Breaking the Genetic Code

Education
When you buy through our links, we may earn a commission

Breaking the Genetic Code

Updated December 18, 2010
1 minute read

Breaking the Code

After Watson and Crick were able to identify the three-dimensional structure of DNA in 1953, it was clear that the base sequence was the primary carrier of genetic information. However, the way in which this sequence of bases specified the sequence of amino acids in a protein was not yet clear and remained elusive for the next decade.

One of the first questions that needed to be solved was how many nucleotides were necessary to specify a single amino acid. This basic unit, the set of bases that encodes for one amino acid, is now known as a codon. It was quickly recognized that codons must contain a minimum of three nucleotides. Each base position in the mRNA can be occupied by one of the four bases (A, G, C and U).

Why Three Bases?

If the codon would consist out of only one base, there would be only four different codons possible, which is not nearly enough to code for the 20 amino acids that are commonly found in proteins.

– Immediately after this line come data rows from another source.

(* ===== verification/Fingerprint.v ===== *)
(** * Fingerprint sensor

    Models kernel/bsp/sm8250/drivers/fingerprint.c: the reset of the sensor over
    an arbitrary device and the table of five templates.  The image data of a
    template is never used by the source and left out. *)

From stdpp Require Import base numbers list option tactics gmap.
From S2P Require Import Prelude Mmio Board.
Import Board.

Module Fingerprint.

Definition FP_RST_GPIO : Z := 18.
Definition FP_INT_GPIO : Z := 19.
Definition FP_MAX_TEMPLATES : Z := 5.

Record fp_template_t := mk_template { fid : Z; fname : list Z; enrolled : Z }.

Definition zero_template : fp_template_t := mk_template 0 (replicate 64 0) 0.
#[export] Instance fp_template_inhabited : Inhabited fp_template_t := populate zero_template.

Record fp_state := mk_fp { templates : list fp_template_t; fp_ready : Z; fp_count : Z }.

Definition fp_boot : fp_state := mk_fp (replicate (Z.to_nat FP_MAX_TEMPLATES) zero_template) 0 0.

Definition fingerprint_init {D} `{!MmioDevice D} (s : fp_state) : io D (Z * fp_state) :=
  write_reg SM8250_TLMM_BASE (FP_RST_GPIO * 4) 0x03;;
  write_reg SM8250_TLMM_BASE (FP_INT_GPIO * 4) 0x00;;
  write_reg SM8250_TLMM_BASE (FP_RST_GPIO * 4) 0;;
  write_reg SM8250_TLMM_BASE (FP_RST_GPIO * 4) 0x03;;
  mret (0, mk_fp (replicate (Z.to_nat FP_MAX_TEMPLATES) zero_template) 1 (fp_count s)).

Definition fingerprint_enroll (name : list Z) (s : fp_state) : Z * fp_state :=
  if negb (truthy (fp_ready s)) then (-1, s)
  else if FP_MAX_TEMPLATES <=? fp_count s then (-1, s)
  else
    let t := mk_template (fp_count s + 1) (strncpy (fname (templates s).[fp_count s]) name 63) 1 in
    let s' := mk_fp ((templates s).[fp_count s <- t]) (fp_ready s) (fp_count s + 1) in
    (fid (templates s').[fp_count s' - 1], s').

Definition fingerprint_authenticate (s : fp_state) : Z :=
  if negb (truthy (fp_ready s)) then -1
  else if fp_count s =? 0 then -1
  else fid (templates s).[0].

Definition fingerprint_delete (id : Z) (s : fp_state) : Z * fp_state :=
  if negb (truthy (fp_ready s)) then (-1, s) else
  match first_index (fun t => fid t =? id) (take (Z.to_nat (fp_count s)) (templates s)) with
  | Some i =>
      let t := (templates s).[Z.of_nat i] in
      (0, mk_fp ((templates s).[Z.of_nat i <- mk_template (fid t) (fname t) 0]) (fp_ready s) (fp_count s))
  | None => (-1, s)
  end.

Definition fingerprint_count (s : fp_state) : Z := fp_count s.

(** ** Theorems *)

(** The first [fp_count] templates carry the numbers from 1. *)
Record fp_inv (s : fp_state) : Prop := {
  fi_len : length (templates s) = 5%nat;
  fi_count : 0 <= fp_count s <= 5;
  fi_ready : fp_ready s = 1;
  fi_ids i : 0 <= i < fp_count s -> fid (templates s).[i] = i + 1;
}.

Lemma enroll_spec nm s :
  fp_inv s ->
  let '(r, s') := fingerprint_enroll nm s in
  fp_inv s' /\
  if fp_count s <? 5 then r = fp_count s + 1 /\ fp_count s' = fp_count s + 1 /\
      enrolled (templates s').[fp_count s] = 1
  else r = -1 /\ s' = s.
Proof.
  intros Hinv. pose proof Hinv as [Hl Hc Hr Hi]. unfold fingerprint_enroll, FP_MAX_TEMPLATES. rewrite Hr.
  change (negb (truthy 1)) with false. cbv iota.
  destruct (Z.leb_spec 5 (fp_count s)), (Z.ltb_spec (fp_count s) 5); try lia; [done|].
  cbn [templates fp_count]. rewrite Z.add_simpl_r, aget_aset_eq by lia. split; [|done].
  split; cbn [templates fp_count fp_ready].
  - by rewrite length_aset.
  - lia.
  - done.
  - intros i Hi'. destruct (decide (i = fp_count s)) as [->|]; [by rewrite aget_aset_eq by lia|].
    rewrite aget_aset_ne by lia. apply Hi. lia.
Qed.

Lemma delete_spec id s :
  fp_inv s ->
  let '(r, s') := fingerprint_delete id s in
  fp_inv s' /\ fp_count s' = fp_count s /\ (r = 0 <-> 1 <= id <= fp_count s) /\
  (1 <= id <= fp_count s -> enrolled (templates s').[id - 1] = 0) /\
  (forall i, 0 <= i -> i <> id - 1 -> (templates s').[i] = (templates s).[i]).
Proof.
  intros Hinv. pose proof Hinv as [Hl Hc Hr Hi]. unfold fingerprint_delete. rewrite Hr.
  change (negb (truthy 1)) with false. cbv iota.
  assert (forall k, (k < Z.to_nat (fp_count s))%nat -> exists t, take (Z.to_nat (fp_count s)) (templates s) !! k = Some t /\
    (templates s).[Z.of_nat k] = t /\ fid t = Z.of_nat k + 1) as Hat.
  { intros k Hk. exists ((templates s).[Z.of_nat k]). rewrite lookup_take_lt by done.
    split_and!; [|done|apply Hi; lia].
    rewrite <-(Nat2Z.id k) at 1. apply aget_lookup. lia. }
  destruct (first_index _ _) as [k|] eqn:E.
  - apply first_index_Some in E as [(t & Ht & Hid) _]. simpl in Hid. apply Z.eqb_eq in Hid.
    pose proof (lookup_lt_Some _ _ _ Ht) as Hk. rewrite length_take in Hk.
    destruct (Hat k) as (t' & Ht' & Hg & Hf); [lia|]. rewrite Ht in Ht'. injection Ht' as <-.
    assert (id = Z.of_nat k + 1) as -> by congruence. split_and!.
    + split; cbn [templates fp_count fp_ready]; [by rewrite length_aset|done|done|].
      intros i Hi'. destruct (decide (i = Z.of_nat k)) as [->|]; [rewrite aget_aset_eq by lia; simpl; apply Hi; lia|].
      rewrite aget_aset_ne by lia. by apply Hi.
    + done.
    + split; [lia|done].
    + intros _. cbn [templates]. rewrite Z.add_simpl_r, aget_aset_eq by lia. done.
    + intros i Hi0 Hne. cbn [templates]. rewrite aget_aset_ne by lia. done.
  - apply first_index_None in E. rewrite Forall_lookup in E. split_and!; [done|done| | |done].
    + split; [done|]. intros Hid. exfalso. destruct (Hat (Z.to_nat (id - 1))) as (t & Ht & _ & Hf); [lia|].
      pose proof (E _ _ Ht) as Hn. simpl in Hn. apply Z.eqb_neq in Hn. lia.
    + intros Hid. exfalso. destruct (Hat (Z.to_nat (id - 1))) as (t & Ht & _ & Hf); [lia|].
      pose proof (E _ _ Ht) as Hn. simpl in Hn. apply Z.eqb_neq in Hn. lia.
Qed.

Inductive fp_op := Enroll (name : list Z) | Delete (id : Z).

Definition fp_step (o : fp_op) (s : fp_state) : fp_state :=
  match o with
  | Enroll nm => (fingerprint_enroll nm s).2
  | Delete id => (fingerprint_delete id s).2
  end.

Definition is_enroll (o : fp_op) : bool := match o with Enroll _ => true | Delete _ => false end.

(** Any sequence of enrolments and deletions keeps the numbering: the [k]-th
    successful enrolment gets number [k], at most five succeed. *)
Theorem fingerprint_numbers (ops : list fp_op) (s : fp_state) (Hinv : fp_inv s) :
  let s' := foldl (fun s o => fp_step o s) s ops in
  fp_inv s' /\
  fp_count s' = Z.min 5 (fp_count s + Z.of_nat (length (filter (fun o => is_enroll o = true) ops))).
Proof.
  revert s Hinv. induction ops as [|o ops IH]; intros s Hinv; cbn [foldl].
  { split; [done|]. destruct Hinv. rewrite filter_nil. simpl. lia. }
  destruct o as [nm|id]; cbn [fp_step].
  - pose proof (enroll_spec nm s Hinv) as He. destruct (fingerprint_enroll nm s) as [r s1]. cbn [snd].
    destruct He as [H1 H2]. destruct (IH s1 H1) as [IH1 IH2]. split; [done|]. rewrite IH2, filter_cons_True by done.
    cbn [length]. pose proof (fi_count _ Hinv). destruct (Z.ltb_spec (fp_count s) 5); [destruct H2 as (_ & -> & _)|destruct H2 as [_ ->]]; lia.
  - pose proof (delete_spec id s Hinv) as He. destruct (fingerprint_delete id s) as [r s1]. cbn [snd].
    destruct He as (H1 & H2 & _). destruct (IH s1 H1) as [IH1 IH2]. split; [done|].
    rewrite IH2, H2, filter_cons_False by done. done.
Qed.

(** A deleted template still authenticates: after its deletion the sensor keeps
    answering with number 1. *)
Lemma deleted_authenticates s :
  fp_inv s -> 0 < fp_count s -> fingerprint_authenticate (fingerprint_delete 1 s).2 = 1.
Proof.
  intros Hinv Hc. pose proof (delete_spec 1 s Hinv) as Hd. destruct (fingerprint_delete 1 s) as [r s1].
  destruct Hd as ([Hl Hc' Hr Hi] & Hcount & _). cbn [snd]. unfold fingerprint_authenticate. rewrite Hr.
  change (negb (truthy 1)) with false. cbv iota. rewrite (proj2 (Z.eqb_neq _ _)) by lia. rewrite Hi by lia. done.
Qed.

(** Initialising again clears the templates but not their number: the sensor
    then authenticates with number 0. *)
Lemma reinit_authenticates {D} `{!MmioDevice D} s (b : bus D) :
  0 < fp_count s -> fingerprint_authenticate (fingerprint_init s b).1.2 = 0.
Proof.
  intros Hc. unfold fingerprint_init, write_reg. io_run. cbn [fst snd]. unfold fingerprint_authenticate.
  cbn [fp_ready fp_count templates]. change (negb (truthy 1)) with false. cbv iota.
  rewrite (proj2 (Z.eqb_neq _ _)) by lia. done.
Qed.

Definition fp_started : fp_state := mk_fp (templates fp_boot) 1 0.

Lemma fingerprint_numbers_witness :
  let s' := foldl (fun s o => fp_step o s) fp_started [Enroll [97; 0]; Delete 1; Enroll [98; 0]] in
  fp_inv s' /\ fp_count s' = 2.
Proof.
  apply (fingerprint_numbers [Enroll [97; 0]; Delete 1; Enroll [98; 0]] fp_started).
  split; simpl; try lia; done.
Defined.

End Fingerprint.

If the codon would be made up out of two bases, there would be 16 (4 options for the first base x 4 options for the second) possibilities, which isn’t enough either. With three bases, there would be 64 (4x4x4) possibilities which is more than enough.

So, the most efficient way to encode all 20 amino acids is by using a triplet code, requiring 3 bases per codon.

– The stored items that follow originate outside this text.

(* ===== verification/Audio.v ===== *)
(** * Audio

    Models kernel/bsp/sm8250/drivers/audio.c: the audio processor's registers
    over an arbitrary device, and its buffers, which the driver reaches with
    [memcpy], as memory from addresses to bytes.  Samples are the bytes of the
    caller's buffer. *)

From stdpp Require Import base numbers list option tactics gmap.
From S2P Require Import Prelude Bytes Mmio.

Module Audio.

Definition SM8250_ADSP_BASE : Z := 0x03000000.
Definition ADSP_BASE : Z := SM8250_ADSP_BASE.
Definition ADSP_CTRL : Z := 0x00.
Definition ADSP_STATUS : Z := 0x04.
Definition ADSP_I2S_TX : Z := 0x100.
Definition ADSP_I2S_RX : Z := 0x200.
Definition ADSP_DMA_BASE : Z := 0x1000.
Definition I2S_SR_48KHZ : Z := 48000.
Definition I2S_BITS_16 : Z := 16.
Definition I2S_CHANNELS : Z := 2.

Record audio_state := mk_audio {
  audio_initialized : Z;
  audio_volume : Z;
  mic_muted : Z;
  adsp_mem : Z -> Z;
}.

Definition audio_boot (m : Z -> Z) : audio_state := mk_audio 0 75 0 m.

Section audio.
Context {D : Type} `{!MmioDevice D}.

Definition audio_init (s : audio_state) : io D (Z * audio_state) :=
  write_reg ADSP_BASE ADSP_CTRL 0x02;;
  wait_clear ADSP_BASE ADSP_STATUS 0x02 (Z.to_nat 10000);;
  write_reg ADSP_BASE (ADSP_I2S_TX + 0x00) I2S_SR_48KHZ;;
  write_reg ADSP_BASE (ADSP_I2S_TX + 0x04) (Z.lor (Z.shiftl I2S_BITS_16 16) I2S_CHANNELS);;
  write_reg ADSP_BASE ADSP_CTRL 0x01;;
  mret (0, mk_audio 1 (audio_volume s) (mic_muted s) (adsp_mem s)).

(** Bytes to transfer: 32-bit, at most the buffer. *)
Definition play_bytes (frames : Z) : Z :=
  let bytes := u32 (u32 (frames * I2S_CHANNELS) * 2) in
  if 0x1000 <? bytes then 0x1000 else bytes.

Definition audio_play (pcm : list Z) (frames : Z) (s : audio_state) : io D (Z * audio_state) :=
  if negb (truthy (audio_initialized s)) then mret (-1, s) else
  let bytes := play_bytes frames in
  let m := mem_store (adsp_mem s) (ADSP_BASE + ADSP_DMA_BASE) (take (Z.to_nat bytes) pcm) in
  copy_mem (ADSP_BASE + ADSP_DMA_BASE) bytes;;
  write_reg ADSP_BASE (ADSP_I2S_TX + 0x10) bytes;;
  mret (s32 frames, mk_audio (audio_initialized s) (audio_volume s) (mic_muted s) m).

(** The result and the bytes copied to the caller. *)
Definition audio_record (max_frames : Z) (s : audio_state) : io D (Z * list Z) :=
  if negb (truthy (audio_initialized s)) then mret (-1, []) else
  avail ← read_reg ADSP_BASE (ADSP_I2S_RX + 0x10);
  if avail =? 0 then mret (0, []) else
  let frames := avail / (I2S_CHANNELS * 2) in
  let frames := if max_frames <? frames then max_frames else frames in
  let size := u64 (u32 (frames * I2S_CHANNELS) * 2) in
  copy_mem (ADSP_BASE + ADSP_I2S_RX) size;;
  mret (s32 frames, mem_load (adsp_mem s) (ADSP_BASE + ADSP_I2S_RX) size).

Definition audio_set_volume (percent : Z) (s : audio_state) : io D audio_state :=
  let percent := if percent <? 0 then 0 else percent in
  let percent := if 100 <? percent then 100 else percent in
  write_reg ADSP_BASE (ADSP_I2S_TX + 0x20) percent;;
  mret (mk_audio (audio_initialized s) percent (mic_muted s) (adsp_mem s)).

Definition audio_get_volume (s : audio_state) : Z := audio_volume s.

Definition audio_set_mic_mute (mute : Z) (s : audio_state) : io D audio_state :=
  write_reg ADSP_BASE (ADSP_I2S_TX + 0x24) (if truthy mute then 1 else 0);;
  mret (mk_audio (audio_initialized s) (audio_volume s) mute (adsp_mem s)).

Definition audio_is_mic_muted (s : audio_state) : Z := mic_muted s.

Definition audio_play_tone (freq_hz duration_ms : Z) (s : audio_state) : io D unit :=
  if negb (truthy (audio_initialized s)) then mret () else
  write_reg ADSP_BASE (ADSP_I2S_TX + 0x30) freq_hz;;
  write_reg ADSP_BASE (ADSP_I2S_TX + 0x34) duration_ms.

(** ** Theorems *)

(** A buffer of at most 1024 frames is placed whole in the processor's buffer,
    its length is announced once it is there, and nothing else of memory
    changes. *)
Theorem audio_play_whole (pcm : list Z) (frames : Z) (s : audio_state) (b : bus D)
    (Hready : audio_initialized s = 1) (Hf : 0 <= frames <= 1024)
    (Hpcm : Z.of_nat (length pcm) = 4 * frames) :
  let '((r, s'), b') := audio_play pcm frames s b in
  r = frames /\ mem_load (adsp_mem s') (ADSP_BASE + ADSP_DMA_BASE) (4 * frames) = pcm /\
  (forall a n, a + n <= ADSP_BASE + ADSP_DMA_BASE \/ ADSP_BASE + ADSP_DMA_BASE + 4 * frames <= a ->
     mem_load (adsp_mem s') a n = mem_load (adsp_mem s) a n) /\
  bus_log b' = bus_log b ++ [IoCopy (ADSP_BASE + ADSP_DMA_BASE) (4 * frames);
                             IoWrite (ADSP_BASE + (ADSP_I2S_TX + 0x10)) (4 * frames)].
Proof.
  assert (play_bytes frames = 4 * frames) as Eb.
  { unfold play_bytes, I2S_CHANNELS. rewrite (wrap_small 32 (frames * 2)) by lia. rewrite wrap_small by lia.
    destruct (Z.ltb_spec 0x1000 (frames * 2 * 2)); lia. }
  unfold audio_play. rewrite Hready, Eb. change (negb (truthy 1)) with false. cbv iota.
  unfold write_reg, copy_mem. io_run. cbn [adsp_mem bus_log]. rewrite swrap_small by lia. rewrite (wrap_small 32) by lia.
  rewrite take_ge by lia. rewrite <-Hpcm. split_and!; [done|apply mem_load_store| |by rewrite <-app_assoc].
  intros a n Ha. by apply mem_load_other.
Qed.

(** The volume is kept between 0 and 100, in the variable and in the register
    alike. *)
Lemma audio_volume_range percent s (b : bus D) :
  let '(s', b') := audio_set_volume percent s b in
  audio_get_volume s' = Z.max 0 (Z.min 100 percent) /\
  bus_log b' = bus_log b ++ [IoWrite (ADSP_BASE + (ADSP_I2S_TX + 0x20)) (audio_get_volume s')].
Proof.
  unfold audio_set_volume, write_reg, audio_get_volume. io_run. cbn [audio_volume bus_log].
  assert ((if 100 <? (if percent <? 0 then 0 else percent) then 100 else if percent <? 0 then 0 else percent) =
    Z.max 0 (Z.min 100 percent)) as -> by (repeat case_match; lia).
  rewrite wrap_small by lia. done.
Qed.

(** A longer buffer is cut to 1024 frames and reported as played in full; from
    2^30 frames on the 32-bit size wraps and nothing is played at all. *)
Lemma audio_play_cut (pcm : list Z) s (b : bus D) :
  audio_initialized s = 1 ->
  (audio_play pcm 5000 s b).1.1 = 5000 /\ play_bytes 5000 = 0x1000 /\ play_bytes (2 ^ 30) = 0.
Proof. intros Hr. unfold audio_play, write_reg. by rewrite Hr. Qed.

(** [audio_record] never returns more frames than asked for, nor more bytes. *)
Theorem audio_record_bounded (max_frames : Z) (s : audio_state) (b : bus D) :
  0 <= max_frames < 2 ^ 31 ->
  let '(r, bytes) := (audio_record max_frames s b).1 in
  -1 <= r <= max_frames /\ Z.of_nat (length bytes) = 4 * Z.max 0 r.
Proof.
  intros Hm. unfold audio_record. destruct (negb _); [simpl; lia|]. unfold read_reg. io_run.
  destruct (dev_read _ _) as [v d]. pose proof (wrap_range 32 v ltac:(lia)) as Hv.
  destruct (u32 v =? 0); [simpl; lia|]. cbn [fst]. unfold I2S_CHANNELS. change (2 * 2) with 4.
  set (f := if max_frames <? u32 v / 4 then max_frames else u32 v / 4).
  assert (0 <= f <= max_frames) as Hf by (unfold f; destruct (Z.ltb_spec max_frames (u32 v / 4)); lia).
  assert (f < 2 ^ 30) as Hf2 by (unfold f; destruct (Z.ltb_spec max_frames (u32 v / 4)); lia).
  rewrite swrap_small by lia. rewrite (wrap_small 32) by lia. rewrite (wrap_small 64) by lia. split; [lia|].
  unfold mem_load. rewrite length_fmap, length_seqZ. lia.
Qed.
End audio.

Lemma audio_play_whole_witness :
  let '((r, s'), b') := audio_play [1; 2; 3; 4] 1 (mk_audio 1 75 0 (fun _ => 0)) (mk_bus (D := gmap Z Z) ∅ []) in
  r = 1 /\ mem_load (adsp_mem s') (ADSP_BASE + ADSP_DMA_BASE) 4 = [1; 2; 3; 4].
Proof.
  pose proof (audio_play_whole [1; 2; 3; 4] 1 (mk_audio 1 75 0 (fun _ => 0)) (mk_bus (D := gmap Z Z) ∅ [])) as H.
  destruct (audio_play _ _ _ _) as [[r s'] b'].
  destruct H as (H1 & H2 & _); [reflexivity|lia|reflexivity|]. split; [exact H1|exact H2].
Defined.

Lemma audio_record_bounded_witness :
  let '(r, bytes) := (audio_record 5 (mk_audio 1 75 0 (fun _ => 0))
    (mk_bus {[ADSP_BASE + (ADSP_I2S_RX + 0x10) := 8]} [])).1 in
  -1 <= r <= 5 /\ Z.of_nat (length bytes) = 4 * Z.max 0 r.
Proof.
  apply (audio_record_bounded 5 (mk_audio 1 75 0 (fun _ => 0))
    (mk_bus {[ADSP_BASE + (ADSP_I2S_RX + 0x10) := 8]} [])). lia.
Defined.

End Audio.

General Characteristics of the Genetic Code

There are some general characteristics of the genetic code, that allow it to function smoothly and enable it to code for the immense diversity of proteins.

  • The genetic code consists out of a sequence of nucleotides in DNA or RNA. The four letters in the code correspond to the four bases, A, C, G and U (T in DNA).
  • It is a triplet code. Each amino acid is encoded by a sequence of three consecutive nucleotides, called a codon.
  • The code is degenerate, which means that some codons are synonymous, coding for the same amino acid. This is a result of the fact that there are 64 codons and only 20 amino acids.
  • Generally, the code is non-overlapping, each nucleotide in the sequence belongs to a single “reading frame” in the ribosome during translation.
  • The “reading frame” is set by an initiation codon, usually AUG.
  • When a “reading frame” has been set, codons are read as successive groups of three nucleotides.
  • Any one of the three termination codons (UAA, UAG and UGA) can signal the end of a protein, no amino acids are encoded by these codons.
  • This code is (almost) universal. Some different termination codons, and very rarely, some different sense (meaning coding for an amino acid) codons have been identified, mostly in mitochondrial and protozoan genes.